Here’s what UnitedHealth Group reported compared with Wall Street’s expectations, based on a survey of analysts by Refinitiv:

  • Earnings per share: $6.14 adjusted vs. $5.99 expected 
  • Revenue: $92.9 billion vs. $91.01 billion expected

UnitedHealth Group reported a net income of $5.47 billion, or $5.82 per share, for the quarter. That compares with $5.07 billion, or $5.34 per share, for the same period a year ago. Excluding certain items, the company’s adjusted earnings per share were $6.14 for the period. 
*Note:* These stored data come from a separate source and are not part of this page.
(** * resources.models and resources.admin: the restaurant ordering data model

    A shallow embedding of [API/resources/models.py] and
    [API/resources/admin.py].  Model instances are records, database tables
    are finite maps from primary keys to rows, methods are computations in a
    state-and-exception monad over the database and the log sink.

    Decimal columns ([DecimalField(max_digits=6, decimal_places=2)]) are
    integers counting hundredths; foreign keys hold the primary key of the
    row they point to. *)

From stdpp Require Import gmap strings list fin_maps pretty.
From Stdlib Require Import ZArith.

Local Open Scope Z_scope.
Local Open Scope string_scope.

(** ** Python exceptions *)

(** The exception classes that the methods of this module can meet.  The
    first three derive from [BaseException] only; all others derive from
    [Exception]. *)
Inductive PyException : Type :=
| KeyboardInterrupt
| SystemExit
| GeneratorExit
| NotImplementedError
| AttributeError (cls attr : string)
| ObjectDoesNotExist (model : string)
| IntegrityError (constraint : string)
| ProtectedError (model : string) (protected : list (string * Z))
| OperationalError (msg : string).

(** [isinstance(e, Exception)]. *)
Definition isinstance_Exception (e : PyException) : bool :=
  match e with
  | KeyboardInterrupt | SystemExit | GeneratorExit => false
  | _ => true
  end.

(** [type(e).__name__]. *)
Definition class_name (e : PyException) : string :=
  match e with
  | KeyboardInterrupt => "KeyboardInterrupt"
  | SystemExit => "SystemExit"
  | GeneratorExit => "GeneratorExit"
  | NotImplementedError => "NotImplementedError"
  | AttributeError _ _ => "AttributeError"
  | ObjectDoesNotExist _ => "ObjectDoesNotExist"
  | IntegrityError _ => "IntegrityError"
  | ProtectedError _ _ => "ProtectedError"
  | OperationalError _ => "OperationalError"
  end.

(** The error taxonomy of the design document, and the exception classes
    that realise it.  A blocked delete ([ProtectedError]) is the
    referential-integrity error; constraint and storage failures are
    persistence errors; nothing in the code realises the two checkout
    errors. *)
Inductive DesignError : Type :=
| ValidationError
| ReferentialIntegrityError
| EmptyCartError
| StaleCartItemError
| PersistenceError.

Definition taxonomy (e : PyException) : option DesignError :=
  match e with
  | ProtectedError _ _ => Some ReferentialIntegrityError
  | IntegrityError _ | OperationalError _ => Some PersistenceError
  | _ => None
  end.

(** ** Model classes and their declarations *)

Inductive ModelClass : Type :=
| CategoryModel | MenuItemModel | OrderModel | OrderItemModel | CartModel
| UserModel.

Global Instance ModelClass_eq_dec : EqDecision ModelClass.
Proof. solve_decision. Defined.

(** The five entities that [models.py] defines. *)
Definition entities : list ModelClass :=
  [CategoryModel; MenuItemModel; OrderModel; OrderItemModel; CartModel].

Inductive BaseClass : Type := SoftDeleteObject | models_Model.

Global Instance BaseClass_eq_dec : EqDecision BaseClass.
Proof. solve_decision. Defined.

(** The base classes in each [class] statement. *)
Definition bases (m : ModelClass) : list BaseClass :=
  match m with
  | CategoryModel => [models_Model]
  | MenuItemModel => [SoftDeleteObject; models_Model]
  | OrderModel => [SoftDeleteObject; models_Model]
  | OrderItemModel => [SoftDeleteObject; models_Model]
  | CartModel => [SoftDeleteObject; models_Model]
  | UserModel => [models_Model]
  end.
The company reported total revenue of $92.9 billion for the quarter, up 16% from the same period a year ago. That excludes $33.6 billion in “eliminations,” which are payments from the company’s UnitedHealthcare business to its other division, Optum. UnitedHealth Group can’t record those transactions as revenue because it is paying itself.
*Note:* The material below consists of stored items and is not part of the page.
(** The improved service does what the claim says: with a valid refresh
    token it looks the subject up, fails with ErrUserNotFound when no
    row has that id, and otherwise mints a new pair for that user. *)
Lemma ServiceImproved_RefreshToken_resolves (rel : Jwt.release) (s : ServiceImproved.t)
    (db : Storage.DB) (t0 now expiry : Z) (userID : string) :
  expired_at (t0 + expiry) now = false ->
  used_before_issued t0 now = false ->
  Storage.faults db = [] ->
  ServiceImproved.RefreshToken rel s db now
    (fst (ServiceImproved.generateToken s t0 userID "refresh" expiry)) =
  (match Storage.UsersRepository.select_user_by_id userID db with
   | [] => Err auth_ErrUserNotFound
   | _ :: _ =>
       let '(token, newRefreshToken, expiresAt) :=
         ServiceImproved.generateTokenPair s now userID in
       Ok (mkTokenResponse token newRefreshToken expiresAt userID)
   end, db).
Proof.
  intros He Hi Hf. unfold ServiceImproved.RefreshToken.
  rewrite ServiceImproved_parse_minted, He, Hi, typed_claims_type, typed_claims_sub.
  cbn [streq negb]. rewrite streq_refl. cbn [negb].
  unfold Storage.UsersRepository.GetUserByID. rewrite QueryRow_no_fault by exact Hf.
  destruct (Storage.UsersRepository.select_user_by_id userID db) as [|u l] eqn:Hsel.
  - reflexivity.
  - assert (Hid : Models.User.ID u = userID).
    { apply (select_user_by_id_ID db). rewrite Hsel. by left. }
    rewrite Hid. reflexivity.
Qed.

(** C5 at its failing input: the Service of part_005 answers a valid
    refresh token whose subject has no row in users with a new token
    pair for that subject; it never consults the users table.  On the
    same token and an empty users table the improved service fails with
    ErrUserNotFound. *)
Theorem C5_refresh_skips_user_lookup :
  (exists resp : TokenResponse,
     Service.RefreshToken Jwt.SignatureFirst service0 2000 ghost_refresh = Ok resp
     /\ UserID resp = "ghost"
     /\ Service.VerifyToken Jwt.SignatureFirst service0 2000 (Token resp) = Ok "ghost")
  /\ Storage.users empty_db = []
  /\ fst (ServiceImproved.RefreshToken Jwt.SignatureFirst improved0 empty_db 2000 ghost_refresh)
     = Err auth_ErrUserNotFound.
Proof.
  split; [|split].
  - eexists. split; [reflexivity|]. split; reflexivity.
  - reflexivity.
  - reflexivity.
Qed.

(** ** Plan resolution *)

Section OrderBy.
Import Models.

Lemma insert_desc_In (s x : Subscription.t) (l : list Subscription.t) :
  In x (Storage.insert_desc s l) <-> x = s \/ In x l.
Proof.
  induction l as [|y r IH]; simpl.
  - intuition.
  - destruct (Subscription.EndDate y <=? Subscription.EndDate s); simpl.
    + intuition.
    + rewrite IH. intuition.
Qed.

Lemma ORDER_BY_In (x : Subscription.t) (l : list Subscription.t) :
  In x (Storage.ORDER_BY_end_date_DESC l) <-> In x l.
Proof.
  unfold Storage.ORDER_BY_end_date_DESC.
  induction l as [|y r IH]; simpl; [tauto|].
  rewrite insert_desc_In, IH. intuition.
Qed.

Lemma ORDER_BY_nil (l : list Subscription.t) :
  Storage.ORDER_BY_end_date_DESC l = [] <-> l = [].
Proof.
  split; [|intros ->; reflexivity].
  destruct l as [|y r]; [reflexivity|]. intros H.
  assert (Hin : In y (Storage.ORDER_BY_end_date_DESC (y :: r))) by (apply ORDER_BY_In; by left).
  rewrite H in Hin. destruct Hin.
Qed.



End OrderBy.


(** C6 at its failing input: at time 2000 the organization has no
    active subscription (its only one ended at 1000, and
    GetActiveSubscription finds none), yet the limit lookup returns that
    subscription's limit of 100 rather than the free-tier 5: its query
    has no end_date condition. *)
Theorem C6_limit_of_lapsed_subscription :
  fst (Storage.SubscriptionService.GetActiveSubscription lapsed_db 2000 "org-1") = Ok None
  /\ fst (Storage.SecretCountRepository.GetSecretsLimit lapsed_db "org-1") = Ok 100
  /\ fst (Storage.SecretCountRepository.GetSecretsLimit lapsed_db "org-1") <> Ok 5.
Proof. split; [|split]; [reflexivity | reflexivity | discriminate]. Qed.

(** ** The two limit lookups *)

(** The lookups of repository_impl.go and mysql/secrets_repository.go
    run the same query and differ only in the answer to an empty
    selection. *)
Lemma GetSecretsLimit_agree_on_rows (db : Storage.DB) (orgID : string) :
  fst (Storage.QueryRow db (Storage.select_secrets_limit orgID)) <> Err sql_ErrNoRows ->
  Storage.SecretCountRepository.GetSecretsLimit db orgID
  = Storage.SecretsRepository.GetSecretsLimit db orgID.
Proof.
  unfold Storage.SecretCountRepository.GetSecretsLimit, Storage.SecretsRepository.GetSecretsLimit.
  destruct (Storage.QueryRow db (Storage.select_secrets_limit orgID)) as [[limit|e] db'];
    cbn [fst]; [reflexivity|].
  destruct e; try reflexivity. intros H. exfalso. apply H. reflexivity.
Qed.

(** C10 at its failing input: for an organization without any
    subscription the lookup of repository_impl.go answers 5 and the one
    of mysql/secrets_repository.go answers 0, both without error. *)
Theorem C10_limit_lookups_differ :
  Storage.SecretCountRepository.GetSecretsLimit empty_db "org-1" = (Ok 5, empty_db)
  /\ Storage.SecretsRepository.GetSecretsLimit empty_db "org-1" = (Ok 0, empty_db)
  /\ Storage.SecretCountRepository.GetSecretsLimit empty_db "org-1"
     <> Storage.SecretsRepository.GetSecretsLimit empty_db "org-1".
Proof. split; [|split]; [reflexivity | reflexivity | discriminate]. Qed.

(** ** At most one active subscription *)

Section ActiveSubscriptions.
Import Models.

Lemma active_for_code (now : Z) (orgID : string) (s : Subscription.t) :
  bool_decide (active_for now orgID s) =
  streq (Subscription.OrganizationID s) orgID
  && streq (Subscription.Status s) "active"
  && (now <? Subscription.EndDate s).
Proof.
  unfold active_for, streq.
  destruct (now <? Subscription.EndDate s) eqn:Hlt;
    repeat case_bool_decide; simpl; try reflexivity; try lia; exfalso; intuition lia.
Qed.

Lemma select_active_subscription_eq (orgID : string) (now : Z) (db : Storage.DB) :
  Storage.SubscriptionService.select_active_subscription orgID now db =
  take 1 (Storage.ORDER_BY_end_date_DESC
            (active_subscriptions now orgID (Storage.subscriptions db))).
Proof.
  unfold Storage.SubscriptionService.select_active_subscription, active_subscriptions.
  do 2 f_equal. apply List.filter_ext. intros s. symmetry. apply active_for_code.
Qed.

(** Rewriting rows can only lower the number of selected rows when
    every selected image comes from a selected row. *)
Lemma filter_map_length_le {A : Type} (p q : A -> bool) (g : A -> A) (l : list A) :
  (forall x, p (g x) = true -> q x = true) ->
  (length (List.filter p (map g l)) <= length (List.filter q l))%nat.
Proof.
  intros Hpq. induction l as [|x r IH]; simpl; [lia|].
  destruct (p (g x)) eqn:Hp.
  - rewrite (Hpq x Hp). simpl. lia.
  - destruct (q x); simpl; lia.
Qed.

Lemma filter_filter_length_le {A : Type} (p q : A -> bool) (l : list A) :
  (length (List.filter p (List.filter q l)) <= length (List.filter p l))%nat.
Proof.
  induction l as [|x r IH]; simpl; [lia|].
  destruct (q x), (p x) eqn:Hp; simpl; rewrite ?Hp; simpl; lia.
Qed.

(** If at most one row is selected and a selected row is among those
    rewritten to unselected ones, nothing stays selected. *)
Lemma filter_map_none {A : Type} (p : A -> bool) (g : A -> A) (e : A) (l : list A) :
  (length (List.filter p l) <= 1)%nat ->
  In e l -> p e = true -> p (g e) = false ->
  (forall x, p (g x) = true -> p x = true) ->
  List.filter p (map g l) = [].
Proof.
  intros Hone Hin Hpe Hge Hmono.
  induction l as [|x r IH]; simpl in *; [destruct Hin|].
  destruct (p x) eqn:Hpx.
  - simpl in Hone.
    assert (Hr : List.filter p r = []).
    { destruct (List.filter p r); [reflexivity|simpl in Hone; lia]. }
    assert (Hmr : List.filter p (map g r) = []).
    { pose proof (filter_map_length_le p p g r Hmono) as Hle. rewrite Hr in Hle.
      destruct (List.filter p (map g r)); [reflexivity|simpl in Hle; lia]. }
    destruct Hin as [-> | Hin].
    + rewrite Hge. exact Hmr.
    + exfalso. assert (Hine : In e (List.filter p r)) by (apply List.filter_In; auto).
      rewrite Hr in Hine. destruct Hine.
  - destruct Hin as [-> | Hin]; [congruence|].
    destruct (p (g x)) eqn:Hpg; [apply Hmono in Hpg; congruence|].
    by apply IH.
Qed.

Lemma roundtrip_subscriptions (db : Storage.DB) :
  Storage.subscriptions (snd (Storage.roundtrip db)) = Storage.subscriptions db.
Proof. unfold Storage.roundtrip. destruct (Storage.faults db); reflexivity. Qed.

(** The lookup leaves the table alone; when it finds nothing no row of
    the organization is active, and what it finds is an active row. *)
Lemma GetActiveSubscription_effect (db : Storage.DB) (now : Z) (orgID : string) :
  let r := Storage.SubscriptionService.GetActiveSubscription db now orgID in
  Storage.subscriptions (snd r) = Storage.subscriptions db
  /\ (fst r = Ok None -> active_subscriptions now orgID (Storage.subscriptions db) = [])
  /\ (forall e, fst r = Ok (Some e) ->
        In e (Storage.subscriptions db) /\ bool_decide (active_for now orgID e) = true).
Proof.
  unfold Storage.SubscriptionService.GetActiveSubscription, Storage.QueryRow.
  pose proof (roundtrip_subscriptions db) as Hrt.
  destruct (Storage.roundtrip db) as [[msg|] db1]; cbn [snd] in Hrt; cbn.
  - split; [exact Hrt|]. split; [discriminate|]. intros e. discriminate.
  - rewrite select_active_subscription_eq, Hrt.
    destruct (Storage.ORDER_BY_end_date_DESC
                (active_subscriptions now orgID (Storage.subscriptions db)))
      as [|top rest] eqn:Hs; cbn.
    + split; [exact Hrt|]. split; [|intros e; discriminate].
      intros _. by apply ORDER_BY_nil.
    + split; [exact Hrt|]. split; [discriminate|].
      intros e [= <-].
      assert (Hin : In top (active_subscriptions now orgID (Storage.subscriptions db))).
      { apply ORDER_BY_In. rewrite Hs. by left. }
      unfold active_subscriptions in Hin. apply List.filter_In in Hin. exact Hin.
Qed.
End ActiveSubscriptions.

Section CreateSubscription.
Import Models.

Lemma cancel_where_inactive (id : string) (now t : Z) (orgID : string) (s : Subscription.t) :
  Subscription.ID s = id ->
  bool_decide (active_for t orgID (cancel_where id now s)) = false.
Proof.
  intros Hid. unfold cancel_where. rewrite (proj2 (streq_true _ _) Hid).
  apply bool_decide_eq_false. unfold active_for. cbn. intros (_ & H & _). discriminate.
Qed.

Lemma cancel_where_mono (id : string) (now t : Z) (orgID : string) (s : Subscription.t) :
  bool_decide (active_for t orgID (cancel_where id now s)) = true ->
  bool_decide (active_for t orgID s) = true.
Proof.
  unfold cancel_where. destruct (streq (Subscription.ID s) id) eqn:Hid; [|auto].
  intros H. apply bool_decide_eq_true in H. destruct H as (_ & H & _). discriminate.
Qed.

(** cancelSubscription either fails and leaves the table as it was,
    or rewrites the rows with the given id to 'cancelled'. *)
Lemma cancelSubscription_effect (db : Storage.DB) (now : Z) (id : string) :
  let r := Storage.SubscriptionService.cancelSubscription db now id in
  ((exists e, fst r = Err e) /\ Storage.subscriptions (snd r) = Storage.subscriptions db)
  \/ (fst r = Ok tt
      /\ Storage.subscriptions (snd r) = map (cancel_where id now) (Storage.subscriptions db)).
Proof.
  unfold Storage.SubscriptionService.cancelSubscription, Storage.Exec.
  pose proof (roundtrip_subscriptions db) as Hrt.
  destruct (Storage.roundtrip db) as [[msg|] db1]; cbn [snd] in Hrt; cbn.
  - left. eauto.
  - right. split; [reflexivity|]. rewrite Hrt. reflexivity.
Qed.

(** The INSERT either fails and leaves the table as it was, or appends
    the new row. *)
Lemma insert_subscription_effect (db : Storage.DB) (now : Z) (s : Subscription.t) :
  let r := Storage.Exec db (Storage.SubscriptionService.stmt_insert_subscription s now) in
  ((exists e, fst r = Err e) /\ Storage.subscriptions (snd r) = Storage.subscriptions db)
  \/ (fst r = Ok 1
      /\ Storage.subscriptions (snd r) = (Storage.subscriptions db ++ [inserted_row s now])%list).
Proof.
  unfold Storage.Exec.
  pose proof (roundtrip_subscriptions db) as Hrt.
  destruct (Storage.roundtrip db) as [[msg|] db1]; cbn [snd] in Hrt; cbn.
  - left. eauto.
  - unfold Storage.SubscriptionService.stmt_insert_subscription, Storage.insert_row.
    fold (inserted_row s now).
    destruct (existsb _ (Storage.subscriptions db1)); cbn.
    + left. eauto.
    + right. rewrite Hrt. auto.
Qed.

Lemma active_subscriptions_app (now : Z) (orgID : string) (l : list Subscription.t)
    (s : Subscription.t) :
  length (active_subscriptions now orgID (l ++ [s])) =
  (length (active_subscriptions now orgID l)
   + if bool_decide (active_for now orgID s) then 1 else 0)%nat.
Proof.
  unfold active_subscriptions. rewrite List.filter_app, length_app. cbn.
  destruct (bool_decide (active_for now orgID s)); reflexivity.
Qed.

Lemma inserted_row_active (now t : Z) (orgID : string) (s : Subscription.t) :
  bool_decide (active_for t orgID (inserted_row s now)) = true ->
  Subscription.OrganizationID s = orgID.
Proof. intros H. apply bool_decide_eq_true in H. by destruct H as (H & _). Qed.

(** Appending a row for an organization that has no active row keeps
    every organization at one active row at most. *)
Lemma at_most_one_after_insert (now : Z) (l : list Subscription.t) (s : Subscription.t) :
  (forall orgID, (length (active_subscriptions now orgID l) <= 1)%nat) ->
  active_subscriptions now (Subscription.OrganizationID s) l = [] ->
  forall orgID,
    (length (active_subscriptions now orgID (l ++ [inserted_row s now])) <= 1)%nat.
Proof.
  intros Hinv Hnone orgID. rewrite active_subscriptions_app.
  destruct (bool_decide (active_for now orgID (inserted_row s now))) eqn:Ha.
  - apply inserted_row_active in Ha. subst orgID. rewrite Hnone. cbn. lia.
  - specialize (Hinv orgID). lia.
Qed.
UnitedHealthcare, which provides insurance coverage and benefits services to more than 50 million people, saw second-quarter revenue grow 13% from a year ago to $70.2 billion. 

The company’s other platform, Optum, saw revenue increase nearly 25% from a year ago to $56.3 billion. Optum offers health services and runs one of the largest pharmacy benefit managers, or middlemen who negotiate drug discounts with drug manufacturers on behalf of health insurers and large employers.

Optum’s growth was helped in part by UnitedHealth Group’s roughly $8 billion acquisition of the health care technology company Change Healthcare.

It was also driven by a more than 900,000 year-over-year increase in the number of patients served by Optum’s health services business under value-based care arrangements.

UnitedHealth Group raised the low end of its full-year adjusted earnings outlook to $24.70 to $25.00 per share, from a previous forecast of $24.50 to $25.00 per share. 

The company’s medical cost ratio – the percentage of payout on claims compared with premiums – came in at 83.2%. Analysts had estimated that ratio would be 83.3% for the quarter, according to FactSet. 

The medical cost ratio is up almost 2% from the same period a year ago. UnitedHealth Care said that was driven by the previously noted uptick in elective surgeries and outpatient care activity, primarily among seniors. 

“To illustrate, in the second quarter, outpatient care activity among seniors was a few hundred basis points above our expectations,” UnitedHealth Group CFO John Rex said during an earnings call.

Rex noted that much of that care has come from seniors who are getting heart procedures and hip and knee replacements at outpatient clinics, reiterating his previous remarks at the Goldman Sachs health-care conference last month.

UnitedHealth Group expects its medical cost ratio to “be a little bit lower” in the third quarter compared with the second quarter, Rex said during the call.

He added that the company also expects the medical cost ratio in the third quarter to be “higher marginally” than it will be in the fourth quarter, noting that it’s “just a seasonality factor.”

But overall, the company expects the “general pacing of care activity to remain consistent,” according to Rex.

Insurance companies have benefited in recent years from a delay in nonurgent procedures due to hospital staffing shortages and the pandemic, which saw hospitals inundated with Covid patients. Hospitals at that time were widely seen as too risky to enter for elective procedures.

But UnitedHealth Group executives indicated that the trend may be reversing.